=== Begin Enclosure ===

(* ===== verification/TransitionLoop.v ===== *)
(** The transition loop ([engine/runner.rs]): run a step, persist its result,
    follow the edge its outcome selects, under the per-edge limits, until a
    terminal outcome.  [iterate] is one turn of the loop; [run_transition_loop]
    gives it fuel, and [loop_fuel] is enough for every workflow. *)
From S2P Require Import Prelude Effects Sql Status Schema Transition Checkpoints Leases Runs TypedMerge StepContext Runner.

Section Loop.
Context `{Env} `{Host} `{JsonCodec}.

(** A load of the flag another thread may have set; once this runner stored
    [true] it stays set. *)
Definition load_interrupted (r : EngineRunner) : M Db EngineError bool :=
  b ← load_interrupt; mret (interrupted r || b).

(** *** Resuming *)

Definition ownership_denied_error (r : EngineRunner) (failure : FailureCleanupState) : EngineError :=
  InvalidState ("run " ++ run_of r
    ++ " terminated with a workspace ownership denial and cannot resume into cleanup step "
    ++ cleanup_step failure ++ "; cleanup cannot execute in an unowned workspace").

(** The runner as a snapshot leaves it, at a step. *)
Definition restore_snapshot (r : EngineRunner) (s : StateSnapshot) (step : string)
    : Res EngineError EngineRunner :=
  match restore_checkpoint_values (context r) (ss_context s) with
  | (Err e, _) => Err (of_serde e)
  | (Ok _, c) =>
      Ok (transition_to step (r <| context := c |>)
            <| er_retry_count := retry_count s |>
            <| er_edge_loop_counts := edge_loop_counts s |>)
  end.

Definition resume_from_checkpoint (r : EngineRunner) : M Db EngineError EngineRunner :=
  metadata ← load_metadata r;
  let pending :=
    match metadata ≫= failure_cleanup with
    | Some failure => if cleanup_succeeded failure then None else Some failure
    | None => None
    end in
  match pending with
  | Some failure =>
      if ownership_denied failure then throw (ownership_denied_error r failure)
      else
        r' ← lift_res (restore_snapshot r (failed_state_snapshot failure) (cleanup_step failure));
        mret (r' <| pending_failure_cleanup := Some failure |>)
  | None =>
      found ← map_err of_store (load_checkpoint_with_conn (run_of r));
      match found with
      | Some cp => lift_res (restore_snapshot r (state_snapshot cp) (cp_step_id cp))
      | None => mret r
      end
  end.

(** [load_checkpoint], on the shared default database. *)
Definition try_resume (r : EngineRunner) : M Db EngineError (bool * EngineRunner) :=
  found ← map_err of_store (load_checkpoint_with_conn (run_of r));
  mret (match found with
        | Some cp =>
            (true, (transition_to (cp_step_id cp) r)
                     <| er_retry_count := retry_count (state_snapshot cp) |>
                     <| er_edge_loop_counts := edge_loop_counts (state_snapshot cp) |>)
        | None => (false, r)
        end).

Definition mark_run_started (r : EngineRunner) : M Db EngineError unit :=
  if persist_registry r then
    loaded ← load_metadata r;
    match loaded with
    | Some md => t ← now; persist_metadata (RunMeta.mark_started t md)
    | None => mret tt
    end
  else mret tt.

(** *** Interrupts *)

Definition interrupt_at_step (r : EngineRunner) (step : string) : M Db EngineError RunOutcome :=
  cp ← create_checkpoint r step "interrupted";
  map_err of_store (save_checkpoint_with_conn cp);;
  record_event r EventType.StepOutcome step "interrupted" (details object_to_string (context r) step);;
  let outcome := RInterrupted step in
  ignore (record_run_completion r outcome step);;
  mret outcome.

Definition handle_interrupt (r : EngineRunner) : M Db EngineError (RunOutcome * EngineRunner) :=
  let step := current_state (instance r) in
  let r := r <| interrupted := true |> in
  cp ← create_checkpoint r step "interrupted";
  map_err of_store (save_checkpoint_with_conn cp);;
  mret (RInterrupted step, r).

(** *** One step *)

Definition prepare_step_start (r : EngineRunner) (step : string) : M Db EngineError EngineRunner :=
  let r := r <| context := set_current_step_id (context r) step |> in
  r ←
    (if is_failure_cleanup_step r step then
       metadata ← load_metadata r;
       match opt_or (metadata ≫= failure_cleanup) (pending_failure_cleanup r) with
       | None =>
           throw (persistence_text "failure cleanup cannot start without failed-work provenance")
       | Some failure =>
           mret (r <| context := set (set (context r) "failed_work_step" (failed_step failure))
                                   "failed_work_outcome" (failure_outcome failure) |>)
       end
     else mret r);
  heartbeat_owned_lease r;;
  if persist_registry r then
    loaded ← load_metadata r;
    match loaded with
    | Some md =>
        t1 ← now;
        let md := RunMeta.set_current_step step t1 md in
        t2 ← now;
        persist_metadata (RunMeta.set_next_step_candidates
          (Transition.compute_next_step_candidates (transitions_of r) step) t2 md)
    | None => mret tt
    end;;
    record_event r EventType.StepStart step "started" None;;
    mret r
  else mret r.

Definition find_step (r : EngineRunner) (step : string) : option StepDef :=
  List.find (fun s => sd_step_id s =?s step) (steps_of r).

Definition is_registered_step_type (r : EngineRunner) (step : string) : bool :=
  match find_step r step with
  | Some s => contains_step_type (registry r) (sd_step_type s)
  | None => false
  end.

Definition step_parameters_with_config_manifest (r : EngineRunner) (s : StepDef)
    : Res EngineError (option Json) :=
  match wc_command_manifest (config (instance r)) with
  | None => Ok None
  | Some manifest =>
      let params :=
        match default JNull (sd_parameters s) with JNull => JObject ∅ | params => params end in
      match params with
      | JObject object =>
          Ok (Some (JObject
            (if bool_decide (is_Some (object !! "command_manifest")) then object
             else <["command_manifest" := manifest]> object)))
      | _ =>
          Err (StepExecutionError (sd_step_id s)
            "step parameters must be an object to attach command_manifest")
      end
  end.

(** The result beside the runner: the executor's writes to the context stay,
    whatever it returned. *)
Definition execute_step (r : EngineRunner) (step : string)
    : M Db EngineError (Res EngineError StepOutcome.t * EngineRunner) :=
  match find_step r step with
  | None => mret (Err (StepNotFound step), r)
  | Some s =>
      match step_parameters_with_config_manifest r s with
      | Err e => mret (Err e, r)
      | Ok owned =>
          let params := default JNull (opt_or owned (sd_parameters s)) in
          result ← host_call (dispatch (registry r) (sd_step_type s) (context r) params);
          mret (er_result result,
                r <| context := apply_writes (context r) (er_writes result) |>)
      end
  end.

Definition execute_current_step (r : EngineRunner) (step : string)
    : M Db EngineError (Res EngineError StepOutcome.t * EngineRunner) :=
  '(result, r) ← execute_step r step;
  match result with
  | Err e =>
      (if persist_registry r
       then record_event r EventType.Error step "error" (Some (engine_error_to_string e))
       else mret tt);;
      mret (result, r)
  | Ok _ => mret (result, r)
  end.

(** The loop's handling of a failing step: an executor's own failure, or an
    unusable tool, is a fatal outcome; anything else ends the run. *)
Definition outcome_of_result (r : EngineRunner) (step : string) (result : Res EngineError StepOutcome.t)
    : M Db EngineError (StepOutcome.t * EngineRunner) :=
  let fatal e :=
    mret (StepOutcome.Fatal,
          r <| context := set (context r) "diagnostic" (engine_error_to_string e) |>) in
  match result with
  | Ok outcome => mret (outcome, r)
  | Err (StepExecutionError _ _ as e) =>
      if is_registered_step_type r step then fatal e else throw e
  | Err (ToolUnavailable _ as e) => fatal e
  | Err e => throw e
  end.

(** *** Following an edge *)

Definition resolve_next_step (r : EngineRunner) (step : string) (outcome : StepOutcome.t)
    : option string :=
  Transition.resolve_transition_schema step outcome (transitions_of r).

Definition step_index (r : EngineRunner) (step : string) : option nat :=
  position (fun s => sd_step_id s =?s step) (steps_of r).

Definition is_loop_back (r : EngineRunner) (current next : string) : bool :=
  match step_index r current, step_index r next with
  | Some curr, Some next => Nat.leb next curr
  | _, _ => false
  end.

Definition is_limited_transition (r : EngineRunner) (current next : string)
    (transition : option Schema.TransitionDef) : bool :=
  is_loop_back r current next || bool_decide (is_Some (transition ≫= max_iterations)).

Definition edge_key (current next : string) : string := current +:+ ":" +:+ next.

Definition edge_limit_reason (limit : Z) (key : string) : string :=
  "Per-edge loop limit (" +:+ pretty limit +:+ ") exceeded on edge " +:+ key.
(** ** A denied workspace *)

Lemma denied_details r outcome next e w :
  workspace_verdict r outcome next w = Err e ->
  outcome <> StepOutcome.Success /\ exists details, e = OwnershipFailure details.
Proof.
  intros Hv. pose proof (workspace_verdict_spec r outcome next w) as Hs. rewrite Hv in Hs. naive_solver.
Qed.

Lemma load_metadata_wp r w :
  wp (load_metadata r)
     (fun res w' => w_db w' = w_db w /\
        exists found, res = Ok found /\
          forall m, found = Some m ->
            exists row, run_row (run_of r) (w_db w) = Some row /\ map_run_row row = Ok m) w.
Proof.
  unfold wp. rewrite load_metadata_eq. split; [done|]. eexists. split; [done|]. intros m.
  destruct (env_fault _); [done|]. unfold registered_run. destruct (run_row _ _) as [row|]; cbn; [|done].
  destruct (map_run_row row) eqn:Em; cbn; [|done]. intros [= ->]. by exists row.
Qed.

(** What a reader finds in the row that was recorded. *)
Lemma recorded_reads r step outcome cp dets candidates failure state leases d d' :
  persist_registry r = true ->
  result_persisted r step outcome cp dets candidates failure (Some state) leases d d' ->
  exists m, registered_run (run_of r) d' = Some m /\ failure_cleanup m = Some state.
Proof.
  unfold result_persisted. intros -> (t & m & t1 & t2 & l & Hm & _ & ->). cbn zeta.
  set (m' := step_row _ _ _ _ _ _ _ _). exists m'. split; [|done].
  pose proof (registered_read _ _ _ Hm) as [Hid Hpid]. unfold registered_run. rewrite <- Hid.
  change (run_id m) with (run_id m'). rewrite run_saved_row. cbn. by rewrite map_bound_row.
Qed.
Lemma forward_preserves_existing_tensors_witness :
  ∃ res d1 h1,
    forward (toy_detect true true) toy_x toy_heap = Ok (res, d1, h1) ∧
    (∃ cells, h1 = toy_heap ++ cells) ∧
    (∀ p t, deref toy_heap p = Ok t → deref h1 p = Ok t) ∧
    (det_training (toy_detect true true) = true →
       (∃ xs, res = Training xs) ∧
       det_grid d1 = det_grid (toy_detect true true) ∧
       det_anchor_grid d1 = det_anchor_grid (toy_detect true true)).
Proof.
  assert (E : ∃ res d1 h1,
             forward (toy_detect true true) toy_x toy_heap = Ok (res, d1, h1)).
  { do 3 eexists. vm_compute. reflexivity. }
  destruct E as (res & d1 & h1 & E). exists res, d1, h1. split; [exact E|].
  exact (forward_preserves_existing_tensors (toy_detect true true) toy_x toy_heap
           res d1 h1 E).
Defined.

Lemma inference_caches_fit_inputs_witness :
  ∃ res d1 h1,
    forward (toy_detect false true) toy_x toy_heap = Ok (res, d1, h1) ∧
    ∀ i : nat, (i < det_nl (toy_detect false true))%nat →
      ∃ xi vin r bs ny nx gi ai,
        toy_x !! i = Some xi ∧ deref toy_heap xi = Ok vin ∧
        raw_scale (toy_detect false true) i vin = Ok r ∧
        shape r = [bs; det_na (toy_detect false true); ny; nx;
                   det_no (toy_detect false true)] ∧
        det_grid d1 !! i = Some gi ∧ det_anchor_grid d1 !! i = Some ai ∧
        take 2 (drop 2 (shape gi)) = [ny; nx].
Proof.
  assert (E : ∃ res d1 h1,
             forward (toy_detect false true) toy_x toy_heap = Ok (res, d1, h1)).
  { do 3 eexists. vm_compute. reflexivity. }
  destruct E as (res & d1 & h1 & E). exists res, d1, h1. split; [exact E|].
  apply (inference_caches_fit_inputs (toy_detect false true) toy_x toy_heap res d1 h1);
    [reflexivity|repeat constructor|exact E].
Defined.

Lemma cache_hit_keeps_grids_witness :
  ∃ res d1 h1,
    forward toy_detect_warm toy_x toy_heap = Ok (res, d1, h1) ∧
    det_grid d1 = det_grid toy_detect_warm ∧
    det_anchor_grid d1 = det_anchor_grid toy_detect_warm.
Proof.
  assert (E : ∃ res d1 h1,
             forward toy_detect_warm toy_x toy_heap = Ok (res, d1, h1)).
  { do 3 eexists. vm_compute. reflexivity. }
  destruct E as (res & d1 & h1 & E). exists res, d1, h1. split; [exact E|].
  apply (cache_hit_keeps_grids toy_detect_warm toy_x toy_heap res d1 h1);
    [reflexivity|reflexivity|repeat constructor|exact E|].
  intros i xi vin r Hi Hx Hv Hr. destruct i as [|i]; [|simpl in Hi; lia].
  injection Hx as <-. vm_compute in Hv. injection Hv as <-.
  vm_compute in Hr. injection Hr as <-.
  eexists. split; vm_compute; reflexivity.
Defined.
Lemma setappex_other_key bc left right r d left' right' d' :
  appexcache.table bc ≠ [] → (left', right', d') ≠ (left, right, d) →
  ∃ bc', appexcache.setappex (appexcache.with_id bc d) left right r = Done (r, bc')
       ∧ ∀ v, returns (appexcache.matchappex (appexcache.with_id bc' d') left' right') v →
              v = -1
              ∨ returns (appexcache.matchappex (appexcache.with_id bc d') left' right') v.
Proof.
  intros Hne Hkey.
  pose proof (triple_slot Hhash _ left right d Hne) as Hi.
  pose proof (triple_slot Hhash _ left' right' d' Hne) as Hj.
  eexists. split.
  { unfold appexcache.setappex, appexcache.table. simpl.
    rewrite store_in_range by done. reflexivity. }
  intros v. unfold returns, appexcache.matchappex, appexcache.table in *. simpl.
  rewrite len_insert.
  destruct (decide (_TRIPLE left right d
                      (Go.len (data4ncache.table (appexcache.data4ncache bc)))
                    = _TRIPLE left' right' d'
                        (Go.len (data4ncache.table (appexcache.data4ncache bc)))))
    as [Heq | Hneq].
  - rewrite <- Heq, index_insert_eq by done. simpl.
    rewrite bool_decide_eq_false_2 by (simpl; intros (-> & -> & ->); done).
    intros [s [= <-]]. by left.
  - rewrite index_insert_ne by lia.
    destruct (Go.index _ _) as [e | |]; simpl; [| by intros [? ?] ..].
    case_bool_decide; intros [s [= <-]]; right; by eexists.
Qed.

End other_keys.

Lemma setreplace_other_key {E : Extern} bc n r d n' d' :
  replacecache.table bc ≠ [] → 0 ≤ n → 0 ≤ n' → (n', d') ≠ (n, d) →
  ∃ bc', replacecache.setreplace (replacecache.with_id bc d) n r = Done (r, bc')
       ∧ ∀ v, returns (replacecache.matchreplace (replacecache.with_id bc' d') n') v →
              v = -1
              ∨ returns (replacecache.matchreplace (replacecache.with_id bc d') n') v.
Proof.
  intros Hne Hn Hn' Hkey.
  pose proof (rem_slot _ n Hne Hn) as Hi. pose proof (rem_slot _ n' Hne Hn') as Hj.
  eexists. split.
  { unfold replacecache.setreplace, replacecache.table. simpl.
    rewrite rem_Done by done. simpl. rewrite store_in_range by done. reflexivity. }
  intros v. unfold returns, replacecache.matchreplace, replacecache.table in *.
  simpl. rewrite len_insert, !rem_Done by done. simpl.
  destruct (decide (Z.rem n (Go.len (data3ncache.table (replacecache.data3ncache bc)))
                    = Z.rem n'
                        (Go.len (data3ncache.table (replacecache.data3ncache bc)))))
    as [Heq | Hneq].
  - rewrite <- Heq, index_insert_eq by done. simpl.
    rewrite bool_decide_eq_false_2 by (simpl; intros (-> & ->); done).
    intros [s [= <-]]. by left.
  - rewrite index_insert_ne by lia.
    destruct (Go.index _ _) as [e | |]; simpl; [| by intros [? ?] ..].
    case_bool_decide; intros [s [= <-]]; right; by eexists.
Qed.

(** X6. In the ite, quant, appex and replace caches an insert never makes
    the lookup of another key hit: after the insert of one key, the lookup
    of any other key (another operand or another discriminant) returns what
    it returned before the insert, or -1 when the insert took its slot. *)
Theorem insert_keeps_or_evicts {E : Extern} :
  hash_in_range →
  (∀ bc f g h r f' g' h', itecache.table bc ≠ [] → (f', g', h') ≠ (f, g, h) →
     ∃ bc', itecache.setite bc f g h r = Done (r, bc')
          ∧ ∀ v, returns (itecache.matchite bc' f' g' h') v →
                 v = -1 ∨ returns (itecache.matchite bc f' g' h') v)
  ∧ (∀ bc n varset r d n' varset' d', quantcache.table bc ≠ [] →
     (n', varset', d') ≠ (n, varset, d) →
     ∃ bc', quantcache.setquant (quantcache.with_id bc d) n varset r
            = Done (r, bc')
          ∧ ∀ v, returns (quantcache.matchquant
                            (quantcache.with_id bc' d') n' varset') v →
                 v = -1
                 ∨ returns (quantcache.matchquant
                              (quantcache.with_id bc d') n' varset') v)
  ∧ (∀ bc left right r d left' right' d', appexcache.table bc ≠ [] →
     (left', right', d') ≠ (left, right, d) →
     ∃ bc', appexcache.setappex (appexcache.with_id bc d) left right r
            = Done (r, bc')
          ∧ ∀ v, returns (appexcache.matchappex
                            (appexcache.with_id bc' d') left' right') v →
                 v = -1
                 ∨ returns (appexcache.matchappex
                              (appexcache.with_id bc d') left' right') v)
  ∧ (∀ bc n r d n' d', replacecache.table bc ≠ [] → 0 ≤ n → 0 ≤ n' →
     (n', d') ≠ (n, d) →
     ∃ bc', replacecache.setreplace (replacecache.with_id bc d) n r
            = Done (r, bc')
          ∧ ∀ v, returns (replacecache.matchreplace
                            (replacecache.with_id bc' d') n') v →
                 v = -1
                 ∨ returns (replacecache.matchreplace
                              (replacecache.with_id bc d') n') v).
Proof.
  intros Hhash. split; [| split; [| split]]; intros.
  - by apply setite_other_key.
  - by apply setquant_other_key.
  - by apply setappex_other_key.
  - by apply setreplace_other_key.
Qed.
(** * Schema / object / plan subsystem of terraform-provider-testing

    A shallow embedding of the schema model ([tfschema], formerly the
    [Schema...] types of package [tfsdk]), of validation and default
    application, of the object reader and builder ([tfobj]), of the plan
    builder and of the apply driver, and of the data resource types of
    the provider with the TAP reports they read, together with the
    properties the specification states about them.

    Go maps are finite maps ([gmap]); a Go [panic] is the result [None];
    values of the go-cty library are an inductive type. *)

From Stdlib Require Import ZArith DecimalString.
From stdpp Require Import base option list strings gmap fin_maps sorting.

#[local] Set Warnings "-register-all".


(** ** go-cty: types and values

    The repository imports [github.com/zclconf/go-cty/cty]; the library is
    not part of the sources, so the operations the program calls are
    written here after the library's documented behaviour.  Numbers are
    restricted to integers, and capsule types and marks are left out. *)
Module cty.

(** [cty.Type].  [NilType] is the zero [Type] (the type of [NilVal]). *)
Inductive Ty : Type :=
| NilType
| TString
| TNumber
| TBool
| DynamicPseudoType
| TList (ety : Ty)
| TSet (ety : Ty)
| TMap (ety : Ty)
| TObject (atys : gmap string Ty)
| TTuple (etys : list Ty).

(** [cty.Value]: a type together with a raw value.  A known collection
    records its element type; the type of an object or a tuple is read off
    its members.  Set elements are kept in insertion order (the library
    iterates them in an order of its own, which nothing below relies on). *)
Inductive Value : Type :=
| NilVal
| NullVal (ty : Ty)
| UnknownVal (ty : Ty)
| StringVal (s : string)
| NumberIntVal (z : Z)
| BoolVal (b : bool)
| RawList (ety : Ty) (elems : list Value)
| RawSet (ety : Ty) (elems : list Value)
| RawMap (ety : Ty) (elems : gmap string Value)
| ObjectVal (attrs : gmap string Value)
| TupleVal (elems : list Value).

Definition DynamicVal : Value := UnknownVal DynamicPseudoType.
Definition EmptyObjectVal : Value := ObjectVal ∅.
Definition EmptyTupleVal : Value := TupleVal [].

(** [Value.Type]. *)
Fixpoint type_of (val : Value) : Ty :=
  match val with
  | NilVal => NilType
  | NullVal ty => ty
  | UnknownVal ty => ty
  | StringVal _ => TString
  | NumberIntVal _ => TNumber
  | BoolVal _ => TBool
  | RawList ety _ => TList ety
  | RawSet ety _ => TSet ety
  | RawMap ety _ => TMap ety
  | ObjectVal attrs => TObject (type_of <$> attrs)
  | TupleVal elems => TTuple (type_of <$> elems)
  end.

(** [Value.IsNull]: the raw value is nil. *)
Definition IsNull (val : Value) : bool :=
  match val with
  | NilVal | NullVal _ => true
  | _ => false
  end.

(** [Value.IsKnown]: the raw value is not the unknown marker. *)
Definition IsKnown (val : Value) : bool :=
  match val with
  | UnknownVal _ => false
  | _ => true
  end.

Definition IsObjectType (ty : Ty) : bool :=
  match ty with TObject _ => true | _ => false end.
Definition IsTupleType (ty : Ty) : bool :=
  match ty with TTuple _ => true | _ => false end.
Definition IsListType (ty : Ty) : bool :=
  match ty with TList _ => true | _ => false end.
Definition IsSetType (ty : Ty) : bool :=
  match ty with TSet _ => true | _ => false end.
Definition IsMapType (ty : Ty) : bool :=
  match ty with TMap _ => true | _ => false end.
Definition IsDynamic (ty : Ty) : bool :=
  match ty with DynamicPseudoType => true | _ => false end.
(** Induction over the types, with the components of a tuple. *)
Lemma abi_type_nested_ind (P : EthAbi.abi_type -> Prop) :
  (forall bits, P (EthAbi.TUint bits)) ->
  (forall bits, P (EthAbi.TInt bits)) ->
  P EthAbi.TBool ->
  P EthAbi.TAddress ->
  (forall size, P (EthAbi.TBytesN size)) ->
  P EthAbi.TBytes ->
  P EthAbi.TString ->
  (forall item, P item -> P (EthAbi.TArray item)) ->
  (forall item size, P item -> P (EthAbi.TFixedArray item size)) ->
  (forall components, Forall P components -> P (EthAbi.TTuple components)) ->
  forall t, P t.
Proof.
  intros Huint Hint Hbool Haddr Hbytesn Hbytes Hstring Harray Hfixed Htuple.
  fix IH 1. intros [bits|bits| | |size| | |item|item size|components];
    [ apply Huint | apply Hint | exact Hbool | exact Haddr | apply Hbytesn
    | exact Hbytes | exact Hstring | apply Harray, IH | apply Hfixed, IH | ].
  apply Htuple. induction components as [|t components IHc]; constructor.
  - apply IH.
  - exact IHc.
Qed.

Lemma aligned_items (item : EthAbi.abi_type) items encoded :
  (forall v e, EthAbi.encode_value item v = Some e -> aligned e) ->
  mapM (EthAbi.encode_value item) items = Some encoded ->
  Forall (fun c : bool * bytes => aligned (snd c))
    (map (pair (EthAbi.is_dynamic item)) encoded).
Proof.
  intros Hitem Hmap. apply mapM_Some_1 in Hmap.
  induction Hmap as [|v e items encoded He _ IH]; cbn; constructor; eauto.
Qed.

Lemma some_eq_elim {A : Type} (P : A -> Prop) (x : A) :
  P x -> forall y, Some x = Some y -> P y.
Proof. intros Hx y Heq. now injection Heq as <-. Qed.
(** X9. An edge collected by the scan, from the junction inlet [a] to the exit
    [b], carries the relative position [points[b] - points[a]], which is not
    normalised, and the distance of [b] in the Dijkstra run from [a]. *)
Theorem junction_edge_features (bif_id : list Z) (r : jresult) :
  create_junction_edges sqrtQ points bif_id edges = Ok r →
  ∀ k a b, 2 * k < length (j_edges1 r) →
    j_edges1 r !! k = Some a → j_edges2 r !! k = Some b →
    ∃ pa pb d ps dd,
      points !! a = Some pa ∧ points !! b = Some pb
      ∧ dijkstra_algorithm sqrtQ points edges (Z.of_nat a) = Ok (d, ps)
      ∧ d !! b = Some dd
      ∧ j_rel_position r !! k = Some (vsub pb pa)
      ∧ j_distance r !! k = Some dd.
Proof.
  unfold create_junction_edges. intros H.
  inv_bind H as st Hst. inv_bind H as dd Hdd.
  inv_bind H as feats Hfeats. injection H as <-. simpl.
  pose proof (junction_loop_edges _ _ _ _ Hst eq_refl) as Hlen.
  apply result_mapM_Ok in Hfeats.
  pose proof (junction_dists_spec _ _ _ Hdd) as Hdists.
  intros k a b Hk Ha Hb. rewrite length_app in Hk.
  rewrite lookup_app_l in Ha by lia. rewrite lookup_app_l in Hb by lia.
  assert (zip (jedges1 st) (jedges2 st) !! k = Some (a, b)) as Hzip.
  { apply lookup_zip_with_Some. by exists a, b. }
  destruct (Forall2_lookup_l _ _ _ _ _ Hfeats Hzip) as (f & Hf & Hrow).
  simpl in Hrow. inv_bind Hrow as pb Hpb. inv_bind Hrow as pa Hpa.
  inv_bind Hrow as d Hd. inv_bind Hrow as x Hx. injection Hrow as <-.
  apply of_option_Ok in Hpb, Hpa, Hd, Hx.
  destruct (Hdists ltac:(done) _ _ Hd) as [ps Hps].
  exists pa, pb, d, ps, x. split_and!; [done..| |].
  - rewrite lookup_app_l by (rewrite length_fmap; by eapply lookup_lt_Some).
    by rewrite list_lookup_fmap, Hf.
  - rewrite lookup_app_l by (rewrite length_fmap; by eapply lookup_lt_Some).
    by rewrite list_lookup_fmap, Hf.
Qed.

End JunctionFeatures.

(** ** The partitioner: local numbering and the number of partitions *)

Section PartitionTree.

Local Open Scope nat_scope.

Variable edges : list (Z * Z).
Variable inlets : list Z.

Lemma partition_tree_init (root : Z) : partition_tree_inv edges (partition_init root).
Proof.
  split; simpl; try done.
  - by intros x v [<- <-]%lookup_singleton_Some.
  - intros x ->%list_elem_of_singleton. by rewrite lookup_singleton_eq.
Qed.

Lemma visit_edge_tree (j next_point : Z) (st : pstate) :
  is_Some (numbering st !! j) → (j, next_point) ∈ edges →
  partition_tree_inv edges st →
  partition_tree_inv edges (visit_edge inlets j st next_point)
  ∧ is_Some (numbering (visit_edge inlets j st next_point) !! j).
Proof.
  intros Hj Hedge [Hcount Hlen Hnum Hq Hedges].
  assert (∀ x v, <[next_point := count st]> (numbering st) !! x = Some v →
                 (sampling_indices st ++ [next_point]) !! v = Some x) as Hnum'.
  { intros x v. destruct (decide (next_point = x)) as [->|Hne].
    - rewrite lookup_insert_eq. intros [= <-].
      rewrite <- Hcount, lookup_app_r by done. by rewrite Nat.sub_diag.
    - rewrite lookup_insert_ne by done. intros Hv%Hnum.
      by apply lookup_app_l_Some. }
  assert (is_Some (<[next_point := count st]> (numbering st) !! j)) as [a Ha].
  { apply lookup_insert_is_Some'. by right. }
  split; [split; simpl|simpl; by rewrite Ha].
  - rewrite length_app. simpl. lia.
  - rewrite length_app. simpl. lia.
  - done.
  - intros x Hx. apply lookup_insert_is_Some'. case_bool_decide as Hin.
    + apply elem_of_app in Hx as [Hx|Hx]; [right; by apply Hq|].
      apply list_elem_of_singleton in Hx as ->. by left.
    + right. by apply Hq.
  - intros k a' b' Hk. rewrite Ha, lookup_insert_eq in Hk. simpl in Hk.
    apply lookup_app_Some in Hk as [Hk|[Hge Hk]].
    + destruct (Hedges k a' b' Hk) as (-> & Hle & x & y & Hx & Hy & Hxy).
      split_and!; [done..|]. exists x, y. split_and!; [by apply lookup_app_l_Some..|done].
    + apply list_lookup_singleton_Some in Hk as [Hk0 [= <- <-]].
      assert (k = length (new_edges st)) as -> by lia.
      pose proof (Hnum' _ _ Ha) as Hja.
      apply lookup_lt_Some in Hja as Halt. rewrite length_app in Halt. simpl in Halt.
      split_and!; [lia|lia|]. exists j, next_point. split_and!; [done| |done].
      rewrite <- Hcount, lookup_app_r by done. by rewrite Nat.sub_diag.
Qed.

=== End Enclosure ===

Please write out, exactly as they appear above, only the lines in the stretch from the line with "(forall item size, P" through the line with "Hfixed, IH | ].".

**OUTPUT OF THE EXERCISE:**
  (forall item size, P item -> P (EthAbi.TFixedArray item size)) ->
  (forall components, Forall P components -> P (EthAbi.TTuple components)) ->
  forall t, P t.
Proof.
  intros Huint Hint Hbool Haddr Hbytesn Hbytes Hstring Harray Hfixed Htuple.
  fix IH 1. intros [bits|bits| | |size| | |item|item size|components];
    [ apply Huint | apply Hint | exact Hbool | exact Haddr | apply Hbytesn
    | exact Hbytes | exact Hstring | apply Harray, IH | apply Hfixed, IH | ].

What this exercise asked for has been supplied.